Like coming face to face with Wolfgang, I assumed. “But he didn’t?”
Constance shook her head. “Or if he did, I didn’t hear him. Christopher must have taken care of it if anything happened.”
“You can call him Kit, you know. He’ll be your cousin before too much longer.”
“You don’t,” Constance said, as we emerged into the upstairs hallway.
I stopped to wait for her so we could walk side by side towards Cecily Fletcher’s door. “I do sometimes. But when I first met him, on the docks at Southampton when I was eleven, he introduced himself as Christopher. I don’t think he minds when people call him Kit?—”
Tom Gardiner did, in addition to Francis and Crispin and of course his parents.
“—but I got in the habit of calling him Christopher because that’s what he told me to call him, and I suppose I never got out of it.”
Constance nodded and flicked a glance at my door. “How did you enjoy Wisteria?”
“It was lovely,” I said, although between getting in late last night and having to drag myself downstairs after an uneasy night this morning, I hadn’t paid it too much attention. “The bed was comfortable.”
“Which is Miss Fletcher’s room?”
I pointed. The little plaque, that I hadn’t noticed in the middle of the night, said Honeysuckle.
“Pale pink, yellow and green,” Constance said.
“Quite so. I didn’t get a chance to see the décor in the middle of the night. She ran out of the room and left the lights off. And I was more concerned with getting her back into bed safely than with what the walls looked like.”
Constance nodded. “I suppose we knock?”
“It seems indicated.” I applied my knuckles to the wood and waited. When nothing happened, I did it again.

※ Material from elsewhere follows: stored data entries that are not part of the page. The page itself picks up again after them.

(* ===== verification/Metrics.v ===== *)
(** * Metrics ([metrics.rs], [metrics/stub.rs], [metrics/mock.rs]) *)

From S2P Require Import Prelude Time.
From S2P Require Request.
Open Scope Z_scope.

Inductive ClockType : Type := ClockMonotonic | ClockWall.
#[export] Instance ClockType_eq_dec : EqDecision ClockType.
Proof. solve_decision. Defined.

Inductive UpdateCheckFailureReason : Type :=
| FailureOmaha | FailureNetwork | FailureProxy | FailureConfiguration | FailureInternal.
#[export] Instance UpdateCheckFailureReason_eq_dec : EqDecision UpdateCheckFailureReason.
Proof. solve_decision. Defined.
(** The discriminants. *)
Definition failure_reason_repr (r : UpdateCheckFailureReason) : Z :=
  match r with
  | FailureOmaha => 0
  | FailureNetwork => 1
  | FailureProxy => 2
  | FailureConfiguration => 3
  | FailureInternal => 4
  end.

Inductive Metrics : Type :=
| UpdateCheckResponseTime (response_time : Duration) (successful : bool)
| UpdateCheckInterval (interval : Duration) (clock : ClockType)
    (install_source : Request.InstallSource)
| SuccessfulUpdateDuration (d : Duration)
| SuccessfulUpdateFromFirstSeen (d : Duration)
| FailedUpdateDuration (d : Duration)
| UpdateCheckFailure (reason : UpdateCheckFailureReason)
| RequestsPerCheck (count : Z) (successful : bool)
| AttemptsToSuccessfulCheck (count : Z)
| AttemptsToSuccessfulInstall (count : Z) (successful : bool)
| WaitedForRebootDuration (d : Duration)
| OmahaEventLost (e : Request.Event).
#[export] Instance Metrics_eq_dec : EqDecision Metrics.
Proof. solve_decision. Defined.

(** [anyhow::Error]. *)
Class Anyhow := anyhow_error : Type.

(** The trait [MetricsReporter]; a [&mut T] and an [Rc<RefCell<T>>] pass the call on, so they are
    the same state here. *)
Class MetricsReporter `{Anyhow} (MR : Type) :=
  report : Metrics → MR → result unit anyhow_error * MR.

Section reporters.
Context `{Anyhow}.

Inductive StubMetricsReporter : Type := mkStubMetricsReporter.
#[export] Instance stub_metrics_reporter : MetricsReporter StubMetricsReporter :=
  λ _ self, (Ok tt, self).

(** [MockMetricsReporter] keeps what it is told, whether or not it then fails. *)
Record MockMetricsReporter : Type := mkMockMetricsReporter {
  should_fail : bool;
  metrics : list Metrics;
}.
Definition mock_metrics_new : MockMetricsReporter := mkMockMetricsReporter false [].
Definition mock_metrics_new_failing : MockMetricsReporter := mkMockMetricsReporter true [].
Definition mock_report (should_fail_error : anyhow_error) (m : Metrics) (self : MockMetricsReporter)
    : result unit anyhow_error * MockMetricsReporter :=
  (if should_fail self then Err should_fail_error else Ok tt,
   mkMockMetricsReporter (should_fail self) (metrics self ++ [m])).
End reporters.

“She might have come down before Francis, Christopher and I,” Constance suggested, looking around. “We hadn’t been in the breakfast room very long when you arrived.”
“Bilge and his wife were there. And you said you’d seen Wolfgang and Laetitia. Who else did you see?”

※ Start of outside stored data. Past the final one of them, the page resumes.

(* ===== verification/Policy.v ===== *)
(** * Policies ([policy.rs], [policy/stub.rs], [policy/mock.rs])

    The trait [PolicyEngine] is the class the state machine is written against; [Policy] is the
    stateless half of it, which an engine calls with the data it gathered.  Computing the next
    update time may panic: the engines add to times and unwrap options there. *)

From S2P Require Import Prelude Time Common RequestBuilder Metrics Installer.
From S2P Require Request.
Open Scope Z_scope.

Record PolicyData : Type := mkPolicyData { current_time : ComplexTime }.

Inductive CheckDecision : Type :=
| CheckOk (rp : RequestParams)
| CheckOkUpdateDeferred (rp : RequestParams)
| TooSoon
| ThrottledByPolicy
| CheckDeniedByPolicy.
#[export] Instance CheckDecision_eq_dec : EqDecision CheckDecision.
Proof. solve_decision. Defined.

Inductive UpdateDecision : Type :=
| UpdateOk
| UpdateDeferredByPolicy
| UpdateDeniedByPolicy.
#[export] Instance UpdateDecision_eq_dec : EqDecision UpdateDecision.
Proof. solve_decision. Defined.

(** The [Default]s. *)
Definition check_decision_default : CheckDecision := CheckOk request_params_default.
Definition update_decision_default : UpdateDecision := UpdateOk.

(** The trait [Policy]; [D1] to [D4] are its associated types of policy data. *)
Class Policy (P PL D1 D2 D3 D4 : Type) := {
  policy_compute_next_update_time : D1 → list App → UpdateCheckSchedule → ProtocolState →
    outcome CheckTiming;
  policy_update_check_allowed : D2 → list App → UpdateCheckSchedule → ProtocolState → CheckOptions →
    CheckDecision;
  policy_update_can_start : D3 → PL → UpdateDecision;
  policy_reboot_allowed : D4 → CheckOptions → bool;
  policy_reboot_needed : PL → bool;
}.

(** The trait [PolicyEngine]. *)
Class PolicyEngine (PE TS IR PL : Type) := {
  policy_time_source : PE → TS;
  compute_next_update_time : list App → UpdateCheckSchedule → ProtocolState → PE →
    outcome CheckTiming * PE;
  update_check_allowed : list App → UpdateCheckSchedule → ProtocolState → CheckOptions → PE →
    CheckDecision * PE;
  update_can_start : PL → PE → UpdateDecision * PE;
  reboot_allowed : CheckOptions → IR → PE → bool * PE;
  reboot_needed : PL → PE → bool * PE;
}.

(** ** The stub: everything is allowed, at once *)

Inductive StubPolicy : Type := mkStubPolicy.
#[export] Instance stub_policy PL : Policy StubPolicy PL PolicyData unit unit unit := {|
  policy_compute_next_update_time policy_data _ _ _ :=
    Ret (mkCheckTiming (partial_from_complex (current_time policy_data)) None);
  policy_update_check_allowed _ _ _ _ check_options :=
    CheckOk (mkRequestParams (source check_options) true
      (disable_updates request_params_default)
      (offer_update_if_same_version request_params_default));
  policy_update_can_start _ _ := UpdateOk;
  policy_reboot_allowed _ _ := true;
  policy_reboot_needed _ := true;
|}.

Record StubPolicyEngine (TS : Type) : Type := mkStubPolicyEngine { stub_time_source : TS }.
Arguments mkStubPolicyEngine {TS} stub_time_source.
Arguments stub_time_source {TS} s.

Definition stub_compute_next_update_time {TS} `{TimeSource TS} (PL : Type) (apps : list App)
    (scheduling : UpdateCheckSchedule) (protocol_state : ProtocolState) (self : StubPolicyEngine TS)
    : outcome CheckTiming * StubPolicyEngine TS :=
  let '(t, ts) := now (stub_time_source self) in
  (policy_compute_next_update_time (Policy := stub_policy PL) (mkPolicyData t) apps scheduling
     protocol_state, mkStubPolicyEngine ts).

#[export] Instance stub_policy_engine {TS} `{TimeSource TS} PL :
    PolicyEngine (StubPolicyEngine TS) TS unit PL := {|
  policy_time_source := stub_time_source;
  compute_next_update_time := stub_compute_next_update_time PL;
  update_check_allowed apps scheduling protocol_state check_options self :=
    (policy_update_check_allowed (Policy := stub_policy PL) tt apps scheduling protocol_state
       check_options, self);
  update_can_start plan self := (policy_update_can_start (Policy := stub_policy PL) tt plan, self);
  reboot_allowed check_options _ self :=
    (policy_reboot_allowed (Policy := stub_policy PL) tt check_options, self);
  reboot_needed plan self := (policy_reboot_needed (Policy := stub_policy PL) plan, self);
|}.

(** ** The mock: it answers what it is told to, and keeps the options of the reboot queries

    The cells [reboot_allowed], [reboot_needed] and [reboot_check_options_received] are shared with
    the test that holds the engine; here they are part of the engine's state.  The time source is
    any, the mock's own is [MockTimeSource]. *)

Record MockPolicyEngine (TS : Type) : Type := mkMockPolicyEngine {
  check_timing : option CheckTiming;
  check_decision : CheckDecision;
  update_decision : UpdateDecision;
  time_source : TS;
  mock_reboot_allowed : bool;
  mock_reboot_needed : bool;
  reboot_check_options_received : list CheckOptions;
}.
Arguments mkMockPolicyEngine {TS}.
Arguments check_timing {TS} m.
Arguments check_decision {TS} m.
Arguments update_decision {TS} m.
Arguments time_source {TS} m.
Arguments mock_reboot_allowed {TS} m.
Arguments mock_reboot_needed {TS} m.
Arguments reboot_check_options_received {TS} m.

(** [impl Default for MockPolicyEngine], with the new time source. *)
Definition mock_policy_engine_default {TS} (new_from_now : TS) : MockPolicyEngine TS :=
  mkMockPolicyEngine None check_decision_default update_decision_default new_from_now true true [].

Definition mock_push_options {TS} (check_options : CheckOptions) (self : MockPolicyEngine TS)
    : MockPolicyEngine TS :=
  mkMockPolicyEngine (check_timing self) (check_decision self) (update_decision self)
    (time_source self) (mock_reboot_allowed self) (mock_reboot_needed self)
    (reboot_check_options_received self ++ [check_options]).

#[export] Instance mock_policy_engine TS : PolicyEngine (MockPolicyEngine TS) TS unit StubPlan := {|
  policy_time_source := time_source;
  compute_next_update_time _ _ _ self := (unwrap (check_timing self), self);
  update_check_allowed _ _ _ _ self := (check_decision self, self);
  update_can_start _ self := (update_decision self, self);
  reboot_allowed check_options _ self :=
    (mock_reboot_allowed self, mock_push_options check_options self);
  reboot_needed _ self := (mock_reboot_needed self, self);
|}.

Constance surveyed the hallway as she thought about it. “Lord St George, as I mentioned. He came down with Laetitia. Or I suppose more accurately, she brought him down with her.”
I nodded.
“The three of them left together when we came in. Lord St George?—”
“Crispin,” I said. “He’s practically your cousin. There’s no need to stand on ceremony.”
“He looked like he wanted to stay with us, and let his fiancée leave with your friend, but she brought him to heel.”
I made a face. “I wish you wouldn’t say it like that.”
“That’s how it was,” Constance said, and I gave her a look.
“You were a lot meeker at Godolphin.”
“I was a lot more cowed as a child,” Constance said, and continued, “Geoffrey came down, in full hunting kit. So did the other two gentlemen.”
“Dominic Rivers and the Honorable Reggie?”
She nodded. I tried to picture Dom Rivers in houndstooth and Tattersall, and failed. He looked so extremely cosmopolitan that it was difficult to imagine him in anything other than evening kit, or at most, a nice afternoon suit. But tweed and plus-fours, no.
“The girls arrived eventually, too,” Constance added. “Lady Violet and Olivia Barnsley.”